Die großen Fragen des Lebens verhandelt auch Emilio de Cavalieris Rappresentatione di Anima et di Corpo. Inspiriert von den mittelalterlichen Mysterienspielen hatte Cavalieri es anlässlich der römischen Feierlichkeiten komponiert. Entsprechend prominent war das Publikum der Uraufführung, darunter 15 Kardinäle, hohe Geistliche und Aristokraten.

Gesungen wurde in prachtvollen Kostümen, und die dramatische Struktur des Werks sowie das unmittelbare Spiel mit den Affekten deuten darauf hin, dass es sich hier um das erste erhaltene Stück Musiktheater handelt. Erst sieben Jahre später fand in Florenz mit Monteverdis Orfeo die offizielle Geburtsstunde der Oper statt.

Himmlische Klänge

Im Theater an der Wien hat Robert Carsen Cavalieris Allegorienspiel neu inszeniert und ins Hier und Jetzt geholt. Und so wuselt es zu Beginn auf der Bühne nur so von Menschen in Alltagskleidern. "Worum geht es eigentlich?", fragt eine Frau. "Um Leben und Tod und um Gott." "Gott ist tot!", ruft ein Mann. Und: "Religion ist nur Theater!" Auf ein babylonisches Sprachgewirr folgt endlich Musik.

Das fantastische Il Giardino Armonico und Dirigent Giovanni Antonini lassen wahrhaft himmlische Klänge aus dem Graben emporsteigen, während es auf der Bühne ans Eingemachte geht: In Jeans und Chelsea-Boots begeben sich der Körper (Daniel Schmutzhard) und die Seele (Anett Fritsch) auf die gemeinsame Suche nach dem höheren Sinn des Lebens. Dabei müssen sie naturgemäß allerlei Versuchungen widerstehen, etwa wenn das Vergnügen (Margherita Maria Sala) und ihre Gefährten in knappen feuerroten Kostümen zum erotischen Bacchanal laden. Kurze Zeit später wartet die nächste Verlockung: Mondo (die Welt) und Vita Mondana (das weltliche Leben) in Gestalt von Georg Nigl und Giuseppina Bridelli samt Gefolge wollen das Paar mit Gold und Reichtum verführen. Da kann selbst die sonst so selbstbeherrschte Seele nur schwer widerstehen.

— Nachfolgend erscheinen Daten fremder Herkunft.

(** * slog-env: a [log/slog] handler filtered by the GO_LOG environment variable

    Shallow embedding of [handler.go] (package [slogenv]) and verification of
    its filter parser, level resolution and handler methods.

    Conventions of the embedding:
    - a Go [string] is a sequence of bytes: Rocq's [string];
    - [slog.Level] is Go's [int] (64 bits on the platforms considered): a [Z]
      with the wrap-around of [+=] written out;
    - [map[string]slog.Level] is a [gmap string Z]; a map value in Go is a
      reference, so handlers hold a location into a store of maps;
    - [*Handler] is a location into a store of [Handler] structs;
    - methods run in a state-and-failure monad over those stores, the process
      environment and the state of the wrapped sink; failure is a Go panic. *)

From Stdlib Require Import ZArith Ascii String List Lia Bool.
From stdpp Require Import base option gmap strings list fin_maps.

Local Open Scope string_scope.
Local Open Scope Z_scope.

(** ** Package [strings] (the functions the handler calls)

    Every call site passes a one-byte separator, so the separator is a byte. *)

(** [strings.Split(s, sep)]: the pieces of [s] between the occurrences of
    [sep]; always at least one piece. *)
Fixpoint Split (s : string) (sep : ascii) : list string :=
  match s with
  | EmptyString => [EmptyString]
  | String c s' =>
      if Ascii.eqb c sep then EmptyString :: Split s' sep
      else match Split s' sep with
           | [] => [String c EmptyString]
           | w :: ws => String c w :: ws
           end
  end.

(** [strings.Cut(s, sep)]: [s] around its first [sep]; [(s, "", false)] when
    [sep] does not occur. *)
Fixpoint Cut (s : string) (sep : ascii) : string * string * bool :=
  match s with
  | EmptyString => (EmptyString, EmptyString, false)
  | String c s' =>
      if Ascii.eqb c sep then (EmptyString, s', true)
      else let '(before, after, found) := Cut s' sep in
           (String c before, after, found)
  end.

(** Upper-casing of one ASCII byte. *)
Definition upperByte (c : ascii) : ascii :=
  let n := N_of_ascii c in
  if ((97 <=? n) && (n <=? 122))%N then ascii_of_N (n - 32) else c.
(** * jupyter-js-services: the configuration service client (src/config.ts)

    A shallow embedding of [ConfigSection] and [ConfigWithDefaults].

    - JSON objects are finite maps from property names to JSON values:
      their own properties. A property read also finds what the object
      inherits; the built-in prototypes, the objects they hold and the
      code units of a string are those of the realm the module runs in,
      taken as given.
    - JSON numbers are IEEE 754 doubles, as in JavaScript.
    - The transport settings objects are mutable and are passed around by
      reference, so they live in a store of objects addressed by location.
    - A promise is the request it issued together with the handler given
      to [then]; it is settled by feeding it the outcome of the transport. *)

From Stdlib Require Import Floats.PrimFloat Numbers.Cyclic.Int63.Uint63.
From stdpp Require Import gmap strings list fin_maps pretty.
(** X1: for every request and clock reading, the feature engineering of
    [predict_fraud] and [FeatureEngineer.fit_transform] on the same record
    with its timestamp both succeed; the served frame has the training
    frame's columns in the same order, less [timestamp], and every column
    other than [risk_score] holds the same cells in both. *)
Theorem serving_features_match_training `{NumPy} `{Pandas}
    (t : Api.Transaction) (now : Timestamp) :
  ∃ data df,
    Api.engineer_features t now = Ok data
    ∧ FeatureEngineer.fit_transform (training_frame t now) = Ok df
    ∧ columns data = filter (λ c, c ≠ "timestamp") (columns df)
    ∧ ∀ c, c ≠ "risk_score" → df_lookup data c = df_lookup (df_drop df ["timestamp"]) c.
Proof.
  eexists _, _. split; [|split; [|split]].
  - unfold Api.engineer_features, Api.risk_score. simpl.
    unfold df_drop_strict. rewrite decide_True by by_compute.
    df_drop_compute. reflexivity.
  - unfold FeatureEngineer.fit_transform, training_frame. simpl.
    unfold FeatureEngineer.create_risk_score, FeatureEngineer.weekend_term,
      FeatureEngineer.offpeak_term. simpl. reflexivity.
  - reflexivity.
  - intros c Hc. df_drop_compute. simpl.
    repeat (case_decide; [done|]). done.
Qed.
End serve_vs_train.
Section no_timestamp.
Import FeatureEngineer.

(** X2: on a batch that has the raw numeric fields and [card_present] but
    no [timestamp] column (and no [is_weekend] column of its own),
    [create_temporal_features] returns the batch unchanged and
    [FeatureEngineer.fit_transform] then fails in [create_risk_score] with an
    [AttributeError]: [df.get('is_weekend', 0)] is the number 0, which has
    no [astype]. *)
Theorem fit_transform_without_timestamp `{NumPy} `{Pandas} (df : DataFrame)
    a avg n24 n7 gap home last card :
  df_lookup df "amount" = Some (NumCol a) →
  df_lookup df "avg_transaction_amount_30d" = Some (NumCol avg) →
  df_lookup df "num_transactions_24h" = Some (NumCol n24) →
  df_lookup df "num_transactions_7d" = Some (NumCol n7) →
  df_lookup df "time_since_last_transaction" = Some (NumCol gap) →
  df_lookup df "distance_from_home" = Some (NumCol home) →
  df_lookup df "distance_from_last_transaction" = Some (NumCol last) →
  df_lookup df "card_present" = Some card →
  "timestamp" ∉ columns df →
  "is_weekend" ∉ columns df →
  create_temporal_features df "timestamp" = Ok df
  ∧ fit_transform df = Err AttributeError.
Proof.
  intros Ha%df_getitem_Ok Hv%df_getitem_Ok H24%df_getitem_Ok H7%df_getitem_Ok
    Hg%df_getitem_Ok Hh%df_getitem_Ok Hl%df_getitem_Ok Hc%df_getitem_Ok Hts Hw%df_lookup_None.
  split; [unfold create_temporal_features; by rewrite decide_False|].
  unfold fit_transform, create_amount_features.
  repeat first [rewrite Ha | rewrite Hv | df_step].
  unfold create_temporal_features. rewrite decide_False.
  2:{ rewrite !columns_setitem. intros [?|[?|[?|?]]]; done. }
  simpl. unfold create_velocity_features.
  repeat first [rewrite H24 | rewrite H7 | rewrite Hg | df_step].
  unfold create_distance_features.
  repeat first [rewrite Hh | rewrite Hl | df_step].
  unfold create_risk_score, weekend_term.
  repeat first [rewrite Ha | rewrite Hc | rewrite Hh | rewrite H24 | rewrite Hw | df_step].
  by destruct card.
Qed.
Lemma fit_transform_without_timestamp_witness :
  @create_temporal_features Sample.pandas Fixture.raw_no_timestamp "timestamp"
    = Ok Fixture.raw_no_timestamp
  ∧ @fit_transform Sample.numpy Sample.pandas Fixture.raw_no_timestamp = Err AttributeError.
Proof.
  eapply (fit_transform_without_timestamp (H := Sample.numpy) (H0 := Sample.pandas));
    first [reflexivity | by_compute].
Defined.
End no_timestamp.
Section risk_range.
Import FeatureEngineer.
Lemma utf8_lead_4 (b : N) :
  0xF0 <= b <= 0xF4 ->
  utf8_lead b = (Utf8State (N.land b 0x7) 3
                   (if b =? 0xF0 then 0x90 else 0x80)
                   (if b =? 0xF4 then 0x8F else 0xBF), []).
Proof.
  intros Hb. unfold utf8_lead.
  destruct (N.leb_spec b 0x7F); [lia|].
  destruct (N.leb_spec 0xC2 b); [|lia].
  destruct (N.leb_spec b 0xDF); [lia|].
  destruct (N.leb_spec 0xE0 b); [|lia].
  destruct (N.leb_spec b 0xEF); [lia|].
  destruct (N.leb_spec 0xF0 b); [|lia].
  destruct (N.leb_spec b 0xF4); [|lia]. reflexivity.
Qed.

(** A continuation byte [0x80 + x] within the admitted range. *)
Lemma utf8_step_cont (cp lower upper x : N) (k : nat) :
  x < 64 -> lower <= 0x80 + x <= upper ->
  utf8_step (Utf8State cp (S k) lower upper) (0x80 + x)
  = match k with
    | O => (utf8_init, [cp * 64 + x])
    | S _ => (Utf8State (cp * 64 + x) k 0x80 0xBF, [])
    end.
Proof.
  intros Hx Hr. unfold utf8_step. cbn [u8_needed u8_lower u8_upper u8_cp].
  destruct (N.leb_spec lower (0x80 + x)); [|lia].
  destruct (N.leb_spec (0x80 + x) upper); [|lia].
  cbn [andb].
  assert (Hland : N.land (0x80 + x) 0x3F = x).
  { rewrite (land_low _ 6) by reflexivity. change (2 ^ 6) with 64. divmod. }
  rewrite Hland, lor_shiftl6 by exact Hx. reflexivity.
Qed.

(** The bytes of a code point, in arithmetic. *)
Lemma utf8_of_cp_arith (cp : N) :
  cp < 0x110000 ->
  utf8_of_cp cp
  = if cp <? 0x80 then [cp]
    else if cp <? 0x800 then [0xC0 + cp / 64; 0x80 + cp mod 64]
    else if cp <? 0x10000 then
      [0xE0 + cp / 4096; 0x80 + (cp / 64) mod 64; 0x80 + cp mod 64]
    else [0xF0 + cp / 262144; 0x80 + (cp / 4096) mod 64;
          0x80 + (cp / 64) mod 64; 0x80 + cp mod 64].
Proof.
  intros Hcp. unfold utf8_of_cp.
  rewrite !N.shiftr_div_pow2.
  rewrite !(land_low _ 6 0x3F) by reflexivity.
  change (2 ^ 6) with 64. change (2 ^ 12) with 4096. change (2 ^ 18) with 262144.
  rewrite !(lor_const 0x80 6 _ 2) by (reflexivity || (change (2 ^ 6) with 64; divmod)).
  destruct (N.ltb_spec cp 0x80); [reflexivity|].
  destruct (N.ltb_spec cp 0x800).
  { rewrite (lor_const 0xC0 5 _ 6) by (reflexivity || (change (2 ^ 5) with 32; divmod)).
    reflexivity. }
  destruct (N.ltb_spec cp 0x10000).
  { rewrite (lor_const 0xE0 4 _ 14) by (reflexivity || (change (2 ^ 4) with 16; divmod)).
    reflexivity. }
  rewrite (lor_const 0xF0 3 _ 30) by (reflexivity || (change (2 ^ 3) with 8; divmod)).
  reflexivity.
Qed.

Lemma isScalar_spec (cp : N) :
  isScalar cp = true <-> cp < 0xD800 \/ (0xDFFF < cp /\ cp < 0x110000).
Proof.
  unfold isScalar. rewrite orb_true_iff, andb_true_iff, !N.ltb_lt. tauto.
Qed.
Lemma ilog2_lower (q : Q) : ~ (q == 0)%Q -> (Double.pow2 (Double.ilog2 q) <= Qabs q)%Q.
Proof.
  intros Hq. unfold Double.ilog2. cbv zeta.
  set (n := Z.abs (Qnum q)). set (d := Z.pos (Qden q)).
  destruct (Qle_bool _ _) eqn:E; [apply Qle_bool_iff, E|].
  assert (Hn : 0 < n).
  { unfold n. destruct q as [qn qd]. cbn in *.
    assert (qn <> 0). { intros ->. apply Hq. reflexivity. } lia. }
  assert (Hd : 0 < d) by (unfold d; lia).
  pose proof (Z.log2_spec n Hn) as [Hn1 _].
  pose proof (Z.log2_spec d Hd) as [_ Hd2].
  pose proof (Z.log2_nonneg n) as Ha. pose proof (Z.log2_nonneg d) as Hb.
  set (a := Z.log2 n) in *. set (b := Z.log2 d) in *.
  replace (a - b - 1) with (a + - (b + 1)) by lia.
  rewrite pow2_plus. unfold Double.pow2 at 2. rewrite Qpower_opp.
  fold (Double.pow2 (b + 1)).
  rewrite (pow2_Z a Ha), (pow2_Z (b + 1)) by lia.
  replace (Z.succ b) with (b + 1) in Hd2 by lia.
  assert (Habs : (Qabs q == inject_Z n / inject_Z d)%Q).
  { destruct q as [qn qd]. unfold n, d. cbn [Qabs Qnum Qden].
    rewrite (Qmake_Qdiv (Z.abs qn) qd). reflexivity. }
  rewrite Habs.
  assert (P1 : (0 < inject_Z (2 ^ (b + 1)))%Q).
  { rewrite <- (pow2_Z (b + 1)) by lia. apply pow2_pos. }
  assert (P2 : (0 < inject_Z d)%Q).
  { change 0%Q with (inject_Z 0). rewrite <- Zlt_Qlt. exact Hd. }
  apply Qle_shift_div_l; [exact P2|].
  assert (E1 : (inject_Z (2 ^ a) * / inject_Z (2 ^ (b + 1)) * inject_Z d
                == inject_Z (2 ^ a) * inject_Z d / inject_Z (2 ^ (b + 1)))%Q).
  { field. lra. }
  rewrite E1. apply Qle_shift_div_r; [exact P1|].
  rewrite <- !inject_Z_mult. rewrite <- Zle_Qle. nia.
Qed.

Lemma Qabs_zero (q : Q) : (q == 0)%Q -> (Qabs q == 0)%Q.
Proof. intros H. rewrite H. reflexivity. Qed.

Lemma round_error (q : Q) :
  (Qabs (Double.round q - q)
   <= Qabs q * Double.pow2 (-53) + Double.pow2 (-1075))%Q.
Proof.
  unfold Double.round.
  pose proof (pow2_pos (-53)) as P53. pose proof (pow2_pos (-1075)) as P1075.
  pose proof (Qabs_nonneg q) as Hq0.
  destruct (Qeq_bool q 0) eqn:E.
  - apply Qeq_bool_iff in E.
    assert (H : (Qabs (0 - q) == 0)%Q). { rewrite E. reflexivity. }
    rewrite H. nra.
  - apply Qeq_bool_neq in E. cbv zeta.
    set (e := Double.ulp_exponent q).
    pose proof (pow2_pos e) as Pe.
    pose proof (round_half_even_error (q / Double.pow2 e)) as Hr.
    set (m := inject_Z (Double.round_half_even (q / Double.pow2 e))) in *.
    assert (Hd : (m * Double.pow2 e - q == (m - q / Double.pow2 e) * Double.pow2 e)%Q).
    { field. lra. }
    rewrite Hd, Qabs_Qmult, (Qabs_pos (Double.pow2 e)) by lra.
    assert (Hb : (Double.pow2 e * (1 # 2)
                  <= Qabs q * Double.pow2 (-53) + Double.pow2 (-1075))%Q).
    { unfold e, Double.ulp_exponent.
      pose proof (ilog2_lower q E) as HL.
      destruct (Z.max_spec (Double.ilog2 q - 52) (-1074)) as [[_ ->]|[_ ->]].
      - assert (X : (Double.pow2 (-1074) * (1 # 2) == Double.pow2 (-1075))%Q)
          by (vm_compute; reflexivity).
        rewrite X. nra.
      - replace (Double.ilog2 q - 52) with (Double.ilog2 q + -52) by lia.
        rewrite pow2_plus.
        assert (X : (Double.pow2 (-52) * (1 # 2) == Double.pow2 (-53))%Q)
          by (vm_compute; reflexivity).
        pose proof (pow2_pos (Double.ilog2 q)) as PL.
        rewrite <- Qmult_assoc, X. nra. }
    nra.
Qed.

Lemma round_near (q b : Q) :
  (Qabs q <= b)%Q ->
  (Qabs (Double.round q - q) <= (b + 1) * (1 # 9007199254740992))%Q.
Proof.
  intros Hb. pose proof (round_error q) as H.
  assert (U : (Double.pow2 (-53) == 1 # 9007199254740992)%Q)
    by (vm_compute; reflexivity).
  assert (V : (Double.pow2 (-1075) <= 1 # 9007199254740992)%Q)
    by (vm_compute; discriminate).
  rewrite U in H. pose proof (Qabs_nonneg q). nra.
Qed.

Lemma ilog2_upper (q : Q) :
  ~ (q == 0)%Q -> (Qabs q < Double.pow2 (Double.ilog2 q + 1))%Q.
Proof.
  intros Hq. unfold Double.ilog2. cbv zeta.
  set (n := Z.abs (Qnum q)). set (d := Z.pos (Qden q)).
  destruct (Qle_bool _ _) eqn:E.
  2:{ replace (Z.log2 n - Z.log2 d - 1 + 1) with (Z.log2 n - Z.log2 d) by lia.
      apply Qnot_le_lt. intros H. apply Qle_bool_iff in H. congruence. }
  assert (Hn : 0 < n).
  { unfold n. destruct q as [qn qd]. cbn in *.
    assert (qn <> 0). { intros ->. apply Hq. reflexivity. } lia. }
  assert (Hd : 0 < d) by (unfold d; lia).
  pose proof (Z.log2_spec n Hn) as [_ Hn2].
  pose proof (Z.log2_spec d Hd) as [Hd1 _].
  pose proof (Z.log2_nonneg n) as Ha. pose proof (Z.log2_nonneg d) as Hb.
  set (a := Z.log2 n) in *. set (b := Z.log2 d) in *.
  replace (a - b + 1) with ((a + 1) + - b) by lia.
  rewrite pow2_plus. unfold Double.pow2 at 2. rewrite Qpower_opp.
  fold (Double.pow2 b).
  rewrite (pow2_Z (a + 1)), (pow2_Z b) by lia.
  replace (Z.succ a) with (a + 1) in Hn2 by lia.
  assert (Habs : (Qabs q == inject_Z n / inject_Z d)%Q).
  { destruct q as [qn qd]. unfold n, d. cbn [Qabs Qnum Qden].
    rewrite (Qmake_Qdiv (Z.abs qn) qd). reflexivity. }
  rewrite Habs.
  assert (P1 : (0 < inject_Z (2 ^ b))%Q).
  { rewrite <- (pow2_Z b) by lia. apply pow2_pos. }
  assert (P2 : (0 < inject_Z d)%Q).
  { change 0%Q with (inject_Z 0). rewrite <- Zlt_Qlt. exact Hd. }
  apply Qlt_shift_div_r; [exact P2|].
  assert (E1 : (inject_Z (2 ^ (a + 1)) * / inject_Z (2 ^ b) * inject_Z d
                == inject_Z (2 ^ (a + 1)) * inject_Z d / inject_Z (2 ^ b))%Q).
  { field. lra. }
  rewrite E1. apply Qlt_shift_div_l; [exact P1|].
  rewrite <- !inject_Z_mult. rewrite <- Zlt_Qlt. nia.
Qed.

Doch hinter der glitzernden Fassade verbirgt sich körperlicher Verfall. Sind die Hüllen erst einmal gefallen, bleiben ausgemergelte, faltige und schwache Körper. Nigl und Bridelli winden sich auf dem Boden, und auch von den einst verführerischen Stimmen ist nichts mehr übrig. Animo und Corpo sind erleichtert, dem Sündenpfuhl entkommen zu sein, und ziehen weiter.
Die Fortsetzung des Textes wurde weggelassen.